The Hugo Award for Best Fancast is one of the Hugo Awards, and is awarded to the best non-professional audio or video periodical devoted to science fiction, fantasy, or related subjects. The Hugo Awards have been described as "a fine showcase for speculative fiction" and "the best known literary award for science fiction writing".
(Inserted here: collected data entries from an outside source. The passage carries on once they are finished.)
Lemma step_create_ok s content c w :
  creator_create creator pathName content cache (world (env s)) = (inr c, w) →
  step (AwaitCreate content) s
  = (AwaitWrite c,
     set_env (set_world w (env s))
       (record (CCreate creator pathName content cache) s)).
Proof.
  intros Hc. unfold task_step, then_create, bind, log_call, ext. simpl.
  by rewrite Hc.
Qed.

Lemma step_create_fail s content reason w :
  creator_create creator pathName content cache (world (env s))
  = (inl reason, w) →
  step (AwaitCreate content) s
  = (AwaitCatch reason,
     set_env (set_world w (env s))
       (record (CCreate creator pathName content cache) s)).
Proof.
  intros Hc. unfold task_step, then_create, bind, log_call, ext. simpl.
  by rewrite Hc.
Qed.

Lemma step_write_ok s c c' w :
  draft_writeFile c (world (env s)) = (inr c', w) →
  step (AwaitWrite c) s
  = (AwaitReport c', set_env (set_world w (env s)) (record (CWriteFile c) s)).
Proof.
  intros Hc. unfold task_step, then_writeFile, bind, log_call, ext. simpl.
  by rewrite Hc.
Qed.

Lemma step_write_fail s c reason w :
  draft_writeFile c (world (env s)) = (inl reason, w) →
  step (AwaitWrite c) s
  = (AwaitCatch reason,
     set_env (set_world w (env s)) (record (CWriteFile c) s)).
Proof.
  intros Hc. unfold task_step, then_writeFile, bind, log_call, ext. simpl.
  by rewrite Hc.
Qed.

Lemma step_catch s reason :
  returns hE →
  step (AwaitCatch reason) s
  = (Resolved None,
     set_env (hE (error_message pathName reason) (env s)).2
       (record (CHandleError (error_message pathName reason)) s)).
Proof.
  intros Hh. unfold task_step, catch_report, invoke.
  fold (error_message pathName reason).
  specialize (Hh (error_message pathName reason) (env s)).
  destruct (hE _ _) as [r e]. simpl in *. by subst r.
Qed.

Lemma step_catch_cases s reason :
  ∃ s',
    calls s' = calls s ++ [CHandleError (error_message pathName reason)] ∧
    (step (AwaitCatch reason) s = (Resolved None, s') ∨
     ∃ reason', step (AwaitCatch reason) s = (Rejected reason', s')).
Proof.
  unfold task_step, catch_report, invoke.
  fold (error_message pathName reason).
  destruct (hE _ _) as [[r|[]] e]; eexists; (split; [|eauto]); done.
Qed.

(** The loop over [c.messageList] (lines 47-51). *)
Lemma forEach_warning_calls l s s' :
  forEach l (λ message,
    invoke CHandleWarning hW (warning_message pathName message)) s
  = (inr (), s') →
  calls s'
  = calls s ++ ((λ m, CHandleWarning (warning_message pathName m)) <$> l).
Proof.
  revert s. induction l as [|m l IH]; intros s; simpl.
  - intros [= <-]. by rewrite app_nil_r.
  - unfold bind at 1, invoke at 1.
    destruct (hW _ _) as [[r|[]] e]; [done|].
    intros Hl. apply IH in Hl. rewrite Hl. simpl.
    by rewrite <- app_assoc.
Qed.

Lemma step_report_cases c s :
  (∃ s', step (AwaitReport c) s = (Resolved (Some c), s') ∧
     calls s' = calls s ++
       ((λ m, CHandleWarning (warning_message pathName m)) <$> messages c)) ∨
  (∃ reason s', step (AwaitReport c) s = (AwaitCatch reason, s')).
Proof.
  unfold task_step, then_report, messages, bind, console_log, ret.
  fold (warning_message pathName).
  destruct verbose, (messageList c) as [l|]; simpl;
    try (left; eexists; split; [done|]; by rewrite app_nil_r).
  all: match goal with
       | |- context [forEach ?l ?f ?s1] =>
           destruct (forEach l f s1) as [[r|[]] s2] eqn:Hl
       end; [right; eauto|].
  all: left; eexists; split; [done|].
  all: apply forEach_warning_calls in Hl; by rewrite Hl.
Qed.

(** With no warning to report the third [then] only logs. *)
Lemma step_report_quiet c s :
  messages c = [] →
  step (AwaitReport c) s
  = (Resolved (Some c),
     set_env
       {| world := world (env s);
          console := console (env s) ++ created_line verbose c;
          cycles := cycles (env s) |} s).
Proof.
  unfold messages, task_step, then_report, created_line, bind, console_log,
    ret, set_env, print.
  destruct s as [[w co cy] ca].
  destruct (messageList c) as [l|]; simpl; intros Hm; subst;
    destruct verbose; simpl; by rewrite ?app_nil_r.
Qed.

End Turns.

(** ** One pipeline running alone *)

Section Alone.
Variables (pathName : string) (creator : Creator) (cache : bool)
  (hE hW : Handler) (verbose : bool).

Local Abbreviation await :=
  (createTypings_await pathName creator cache hE hW verbose).

Local Opaque turns.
To be eligible for the award, a fancast must have released four or more episodes by the end of the previous calendar year, at least one of which appeared in that year, and it must not qualify for the dramatic presentation category. It must also not provide or be published by an entity that provides a quarter or more of the income of any one person working on the fancast. The name of the award is a portmanteau of fan and podcast. The Hugo Award for Best Fancast was first proposed as a category after the 2011 awards, and then appeared as a temporary category at the 2012 awards. Temporary awards are not required to be repeated in following years. The 2013 awards, however, did repeat the category, and afterwards it was ratified as a permanent category.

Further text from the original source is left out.